======== Extracted information

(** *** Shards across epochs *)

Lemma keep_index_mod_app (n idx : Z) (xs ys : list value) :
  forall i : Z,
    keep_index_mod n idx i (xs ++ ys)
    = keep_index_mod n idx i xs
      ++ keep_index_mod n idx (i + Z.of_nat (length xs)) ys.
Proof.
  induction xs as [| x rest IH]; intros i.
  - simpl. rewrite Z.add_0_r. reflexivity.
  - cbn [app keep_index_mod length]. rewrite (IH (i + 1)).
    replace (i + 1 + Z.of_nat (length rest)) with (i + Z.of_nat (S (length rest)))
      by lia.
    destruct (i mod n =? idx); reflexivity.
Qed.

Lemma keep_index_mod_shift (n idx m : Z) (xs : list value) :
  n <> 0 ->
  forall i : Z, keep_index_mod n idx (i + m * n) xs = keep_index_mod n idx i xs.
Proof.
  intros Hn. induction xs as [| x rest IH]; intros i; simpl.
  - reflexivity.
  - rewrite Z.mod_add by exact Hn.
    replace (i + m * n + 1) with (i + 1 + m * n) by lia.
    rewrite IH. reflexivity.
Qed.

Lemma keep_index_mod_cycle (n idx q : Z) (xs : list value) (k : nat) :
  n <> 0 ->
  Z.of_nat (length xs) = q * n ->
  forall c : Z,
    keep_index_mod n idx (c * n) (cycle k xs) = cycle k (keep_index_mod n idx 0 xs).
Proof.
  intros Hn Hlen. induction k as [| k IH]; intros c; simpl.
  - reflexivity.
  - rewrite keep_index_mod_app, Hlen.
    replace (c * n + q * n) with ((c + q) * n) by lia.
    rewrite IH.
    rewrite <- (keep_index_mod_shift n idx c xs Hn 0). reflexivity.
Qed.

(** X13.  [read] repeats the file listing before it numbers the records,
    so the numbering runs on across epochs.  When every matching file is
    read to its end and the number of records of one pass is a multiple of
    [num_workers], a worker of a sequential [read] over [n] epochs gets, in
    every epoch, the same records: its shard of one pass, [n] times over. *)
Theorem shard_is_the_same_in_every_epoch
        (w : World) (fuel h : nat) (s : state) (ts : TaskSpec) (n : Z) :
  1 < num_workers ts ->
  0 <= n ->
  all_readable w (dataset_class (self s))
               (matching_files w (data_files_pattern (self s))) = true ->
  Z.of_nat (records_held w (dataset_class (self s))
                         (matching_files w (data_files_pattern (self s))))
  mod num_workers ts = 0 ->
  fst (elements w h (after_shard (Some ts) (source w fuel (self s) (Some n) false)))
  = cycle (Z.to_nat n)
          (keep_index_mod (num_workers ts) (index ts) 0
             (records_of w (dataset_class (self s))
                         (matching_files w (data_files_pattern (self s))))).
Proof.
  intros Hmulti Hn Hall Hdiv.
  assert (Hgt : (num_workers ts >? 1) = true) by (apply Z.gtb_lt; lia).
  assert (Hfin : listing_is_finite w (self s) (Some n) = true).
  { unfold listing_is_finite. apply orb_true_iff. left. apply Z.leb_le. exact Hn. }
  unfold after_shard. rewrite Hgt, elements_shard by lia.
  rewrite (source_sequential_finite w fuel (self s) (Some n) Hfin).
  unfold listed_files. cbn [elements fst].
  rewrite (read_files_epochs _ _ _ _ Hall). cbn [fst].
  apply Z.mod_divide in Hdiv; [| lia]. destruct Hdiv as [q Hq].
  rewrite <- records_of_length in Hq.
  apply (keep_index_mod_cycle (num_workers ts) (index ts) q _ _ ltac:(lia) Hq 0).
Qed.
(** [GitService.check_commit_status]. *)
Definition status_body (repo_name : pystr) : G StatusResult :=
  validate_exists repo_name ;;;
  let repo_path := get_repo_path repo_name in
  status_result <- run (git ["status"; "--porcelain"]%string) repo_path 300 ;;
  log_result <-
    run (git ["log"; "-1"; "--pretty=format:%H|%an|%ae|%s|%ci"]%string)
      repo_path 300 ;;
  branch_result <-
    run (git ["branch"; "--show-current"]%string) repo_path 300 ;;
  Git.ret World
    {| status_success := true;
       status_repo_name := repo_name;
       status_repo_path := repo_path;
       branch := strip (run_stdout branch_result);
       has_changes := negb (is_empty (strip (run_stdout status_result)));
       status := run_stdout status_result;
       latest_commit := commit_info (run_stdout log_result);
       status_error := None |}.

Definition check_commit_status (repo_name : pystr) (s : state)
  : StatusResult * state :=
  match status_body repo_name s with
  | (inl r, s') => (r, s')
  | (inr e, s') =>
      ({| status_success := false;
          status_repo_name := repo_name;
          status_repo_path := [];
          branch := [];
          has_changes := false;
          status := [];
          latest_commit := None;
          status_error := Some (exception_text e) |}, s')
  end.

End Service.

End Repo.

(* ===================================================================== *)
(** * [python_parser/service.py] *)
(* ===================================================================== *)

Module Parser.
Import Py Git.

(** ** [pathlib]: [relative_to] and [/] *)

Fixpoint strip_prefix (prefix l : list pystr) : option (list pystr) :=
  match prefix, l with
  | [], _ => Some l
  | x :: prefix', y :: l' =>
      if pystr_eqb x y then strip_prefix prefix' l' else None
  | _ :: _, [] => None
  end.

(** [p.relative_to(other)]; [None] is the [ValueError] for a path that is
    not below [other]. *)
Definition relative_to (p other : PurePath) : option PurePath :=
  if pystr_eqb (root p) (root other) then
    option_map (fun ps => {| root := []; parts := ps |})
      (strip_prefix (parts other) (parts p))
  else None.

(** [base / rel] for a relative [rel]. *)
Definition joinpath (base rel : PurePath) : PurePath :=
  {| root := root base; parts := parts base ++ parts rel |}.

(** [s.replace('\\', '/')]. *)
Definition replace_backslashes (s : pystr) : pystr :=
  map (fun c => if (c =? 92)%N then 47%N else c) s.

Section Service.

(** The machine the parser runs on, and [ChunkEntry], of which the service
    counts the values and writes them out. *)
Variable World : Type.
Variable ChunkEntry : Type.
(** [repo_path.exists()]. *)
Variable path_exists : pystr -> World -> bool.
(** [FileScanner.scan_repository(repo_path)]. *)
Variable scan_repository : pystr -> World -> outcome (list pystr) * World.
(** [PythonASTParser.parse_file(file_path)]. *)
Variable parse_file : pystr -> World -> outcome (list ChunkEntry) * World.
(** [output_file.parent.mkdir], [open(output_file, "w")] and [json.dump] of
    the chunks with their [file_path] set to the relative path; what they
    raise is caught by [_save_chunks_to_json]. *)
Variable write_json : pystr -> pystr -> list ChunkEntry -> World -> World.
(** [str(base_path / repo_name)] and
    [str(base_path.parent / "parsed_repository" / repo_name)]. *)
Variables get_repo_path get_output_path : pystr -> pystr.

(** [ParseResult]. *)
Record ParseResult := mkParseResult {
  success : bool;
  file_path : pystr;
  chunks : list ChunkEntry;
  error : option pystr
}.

================

## About this task
Everything from the line with "success : bool;" through the last line of the data above, please return word for word, and no other line.

## Your solution
  success : bool;
  file_path : pystr;
  chunks : list ChunkEntry;
  error : option pystr
}.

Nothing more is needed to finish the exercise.